Using an example of 3 variants multilinear polynomial to explain the design idea of sum-check protocol.
A 3 variants multilinear polynomial can be generally represented as
$$g(X,Y,Z)=a_0+a_xX+a_yY+a_zZ+a_{xy}XY+a_{xz}XZ+a_{yz}YZ+a_{xyz}XYZ$$
Understanding Sum-check in reverse order
In the final round of sumcheck protocol, assuming the verifier gets a one degree polynomial
$$h(z)=g(r_1,r_2,\ldots,z )=\alpha_n z + \beta_n$$
the verifier chooses the last randomness \(r_n\) and verifies:
$$h(r_n)==g(r_1,r_2,\ldots,r_n)$$
expand the equation, observe that:
$$h_3(r_3)=\alpha_3 z + \beta_3$$
$$g(r_1,r_2,r_3)=a_0+a_xr_1+a_yr_2+a_zr_3+a_{xy}r_1r_2+a_{xz}r_1r_3+a_{yz}r_2r_3+a_{xyz}r_1r_2r_3$$
$$=(a_z+a_{xz}r_1+a_{yz}r_2+a_{xyz}r_1r_2)r_3+a_0+a_xr_1+a_yr_2+a_{xy}r_1r_2$$
As \(r_3\) is chosen randomly, to keep the equation holds with no matter what value \(r_3\) is, the values of \(\alpha_n\) and \(\beta_n\) are determined.

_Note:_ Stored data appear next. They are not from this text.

(* ===== verification/Examples.v ===== *)
(** A concrete manager, on the table of sylvan_table.c and the cache of sylvan_cache.c, with a
    few diagrams on its reference stack: the inputs that the theorems are applied to. *)

From S2P Require Import Prelude SylvanTable SylvanTableFacts SylvanTableGC SylvanCache MtbddNode.
From S2P Require Import BddTree OpSpecs NodeStore MtbddCore MtbddCoreFacts BddApply BddApplyFacts.

Module Examples.
Import LLMSSet LLMSSetFacts LLMSSetGC Cache MtbddNode BddTree OpSpecs NodeStore MtbddCore
  MtbddCoreFacts BddApply BddApplyFacts.

Definition ex_mgr : Type := mgr llmsset cache.

(** What a run returns, given a default. *)
Definition run_val {S A} (d : A) (o : outcome S A) : A := match o with Done a _ => a | _ => d end.
Definition run_state {S A} (d : S) (o : outcome S A) : S := match o with Done _ s => s | _ => d end.
Definition is_done {S A} (o : outcome S A) : bool := match o with Done _ _ => true | _ => false end.

Lemma wp_done {S A} (p : prog S A) Q E s d0 d1 :
  wp p Q E s -> is_done (p s) = true -> Q (run_val d0 (p s)) (run_state d1 (p s)).
Proof. unfold wp. by destruct (p s). Qed.

(** A run that meets its specification and returns. *)
Lemma wp_returns {S A} (p : prog S A) Q E s :
  wp p Q E s -> is_done (p s) = true -> exists r s', p s = Done r s' /\ Q r s'.
Proof. unfold wp. destruct (p s) as [r s'| |]; [by eauto|done..]. Qed.

Lemma wp_total {S A} (p : prog S A) Q s :
  wp p Q (fun _ _ => False) s -> exists r s', p s = Done r s' /\ Q r s'.
Proof. unfold wp. destruct (p s) as [r s'| |]; [by eauto|done..]. Qed.

(** A table of 512 buckets that may grow to 2048, for one worker; a cache of 16 to 64 entries. *)
Definition ex_table0 : llmsset := mk_llmsset ∅ ∅ ∅ ∅ ∅ 0 0 0 0 None 0 0 1.
Definition ex_table : llmsset := default ex_table0 (llmsset_create 512 2048 0 1).
Definition ex_cache : cache := default (mk_cache 0 0 0 ∅ ∅ 0) (cache_create 16 64).

Lemma ex_table_ok : inv ex_table /\ table_size ex_table = 512 /\ max_size ex_table = 2048.
Proof.
  destruct (create_spec 9 11 0 1) as (s & Hs & Hi & _ & Ht & Hm); [lia..|].
  change (2 ^ 9) with 512 in *. change (2 ^ 11) with 2048 in *. unfold ex_table. by rewrite Hs.
Qed.

Lemma ex_cache_ok : cache_ok ex_cache /\ no_hits ex_cache.
Proof.
  destruct (create_ok 4 6) as (c & Hc & Hok & Hno); [lia|].
  change (2 ^ 4) with 16 in Hc. change (2 ^ 6) with 64 in Hc. unfold ex_cache. by rewrite Hc.
Qed.

Definition ex_m0 : ex_mgr := mk_mgr ex_table ex_cache [] [] [] [] true 1 (fun _ => false).

Lemma ex_m0_inv : mgr_inv ex_m0.
Proof.
  destruct ex_table_ok as [Ht _], ex_cache_ok as [Hc Hno]. split; [exact Ht|exact Hc|constructor|].
  intros a b k r Hr. specialize (Hno a b k). cbn in *. congruence.
Qed.

(** A new variable, left on the reference stack. *)
Definition push_var (v : N) (m : ex_mgr) : N * ex_mgr :=
  let o := mtbdd_ithvar v m in
  let r := run_val 0 o in
  let m' := run_state m o in
  (r, set_rstack (r :: rstack m') m').

Notation ex_arg := (arg (D := gc_discipline) (T := llmsset) (C := cache)).

Definition var_tree (v : N) : bdd := Node v (Leaf false) (Leaf true).

Lemma push_arg (m : ex_mgr) n d t :
  mgr_inv m -> denotes (st m) n d t ->
  let m' := set_rstack (d :: rstack m) m in
  mgr_inv m' /\ ex_arg m' n d t /\ forall n' d' t', ex_arg m n' d' t' -> ex_arg m' n' d' t'.
Proof.
  intros Hi Hd m'. split; [|split].
  - apply set_rstack_inv; [done|]. pose proof (mi_roots m Hi) as Hr. unfold roots in Hr.
    rewrite Forall_app in Hr. constructor; [|apply Hr]. exists t. destruct Hd as [? Hw].
    split; [done|]. eapply wf_mono; [|exact Hw]. lia.
  - split; [done|]. apply live_root. unfold roots. set_solver.
  - intros n' d' t' [Hd' Hl]. split; [done|]. cbn in *. revert Hl.
    induction 1 as [|r Hin|i x Hl IH Hst|i x Hl IH Hst].
    + constructor.
    + apply live_root. unfold roots in *. cbn. set_solver.
    + by apply (live_low m' i).
    + by apply (live_high m' i).
Qed.

Lemma push_var_spec (m : ex_mgr) v :
  mgr_inv m -> v < 2 ^ 24 -> is_done (mtbdd_ithvar v m) = true ->
  mgr_inv (push_var v m).2 /\ ex_arg (push_var v m).2 v (push_var v m).1 (var_tree v) /\
  forall n' d' t', ex_arg m n' d' t' -> ex_arg (push_var v m).2 n' d' t'.
Proof.
  intros Hi Hv Hdone.
  pose proof (makenode_spec v mtbdd_false mtbdd_true (Leaf false) (Leaf true) m Hi Hv
    (denotes_const _ _ false) (denotes_const _ _ true)) as Hwp.
  apply (wp_done _ _ _ _ 0 m) in Hwp; [|exact Hdone]. destruct Hwp as (Hi1 & Hk & Hd).
  destruct (push_arg _ _ _ _ Hi1 Hd) as (Hi2 & Ha & Hargs). split; [exact Hi2|]. split; [exact Ha|].
  intros n' d' t' Harg. apply Hargs. by apply (arg_mono (D := gc_discipline) m).
Qed.

(** Three variables. *)
Definition ex1 : N * ex_mgr := push_var 1 ex_m0.
Definition ex2 : N * ex_mgr := push_var 2 ex1.2.
Definition ex3 : N * ex_mgr := push_var 3 ex2.2.
Definition ex_x : N := ex1.1.
Definition ex_y : N := ex2.1.
Definition ex_z : N := ex3.1.
Definition ex_m : ex_mgr := ex3.2.

Lemma ex_done1 : is_done (mtbdd_ithvar 1 ex_m0) = true. Proof. by vm_compute. Qed.
Lemma ex_done2 : is_done (mtbdd_ithvar 2 ex1.2) = true. Proof. by vm_compute. Qed.
Lemma ex_done3 : is_done (mtbdd_ithvar 3 ex2.2) = true. Proof. by vm_compute. Qed.

Lemma ex_m_ok :
  mgr_inv ex_m /\ ex_arg ex_m 1 ex_x (var_tree 1) /\ ex_arg ex_m 2 ex_y (var_tree 2) /\
  ex_arg ex_m 3 ex_z (var_tree 3).
Proof.
  destruct (push_var_spec ex_m0 1 ex_m0_inv) as (Hi1 & Hx1 & _); [done|exact ex_done1|].
  destruct (push_var_spec ex1.2 2 Hi1) as (Hi2 & Hy2 & Hk2); [done|exact ex_done2|].
  destruct (push_var_spec ex2.2 3 Hi2) as (Hi3 & Hz3 & Hk3); [done|exact ex_done3|].
  split; [exact Hi3|]. split; [exact (Hk3 _ _ _ (Hk2 _ _ _ Hx1))|].
  split; [exact (Hk3 _ _ _ Hy2)|exact Hz3].
Qed.
End Examples.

That is
$$\alpha=a_z+a_{xz}r_1+a_{yz}r_2+a_{xyz}r_1r_2$$
$$\beta=a_0+a_xr_1+a_yr_2+a_{xy}r_1r_2$$
Now let’s go one more round back, the verifier receive the polynomial in round 2, claim the evaluation of this polynomial in point \(r_2\) to be \(v_2\) and verifies
$$v_2=g(r_1,r_2,0)+g(r_1,r_2,1)$$
assuming the polynomial sent by the prover in round 2 is \(h_3(Y)=\alpha_2Y+\beta_2\)
expand the verification check, then observe
$$v_2=h_3(r_2)=g(r_1,r_2,0)+g(r_1,r_2,1)$$
$$2a_0+2a_xr_1+2a_yr_2+2a_{xy}r_1r_2+a_z+a_{xz}r_1+a_{yz}r_2+a_{xyz}r_1r_2=\alpha_2r_2+\beta_2$$
The above equation holds for random \(r_2\), therefore, \(\alpha_2\) and \(\beta_2\) are also determined
The proof can go backward until the first round.
What if the attacker knows the randomness beforehand?
one can notice what if an attack knows the random that a verifier is going to choose before hand, the soundness then will be broken, as the prover is able to manipulates the polynomial he send to the verifier.
Notes:
I also try to understand sum-check protocol in a forward way. for every round, a prover send a polynomial to the verifier, it essentially creates 2 constraints for the coefficients (from the coefficient of the one degree polynomial) of the polynomial defined over binary hypercubes. At the end all the constraints will uniquely define one polynomial.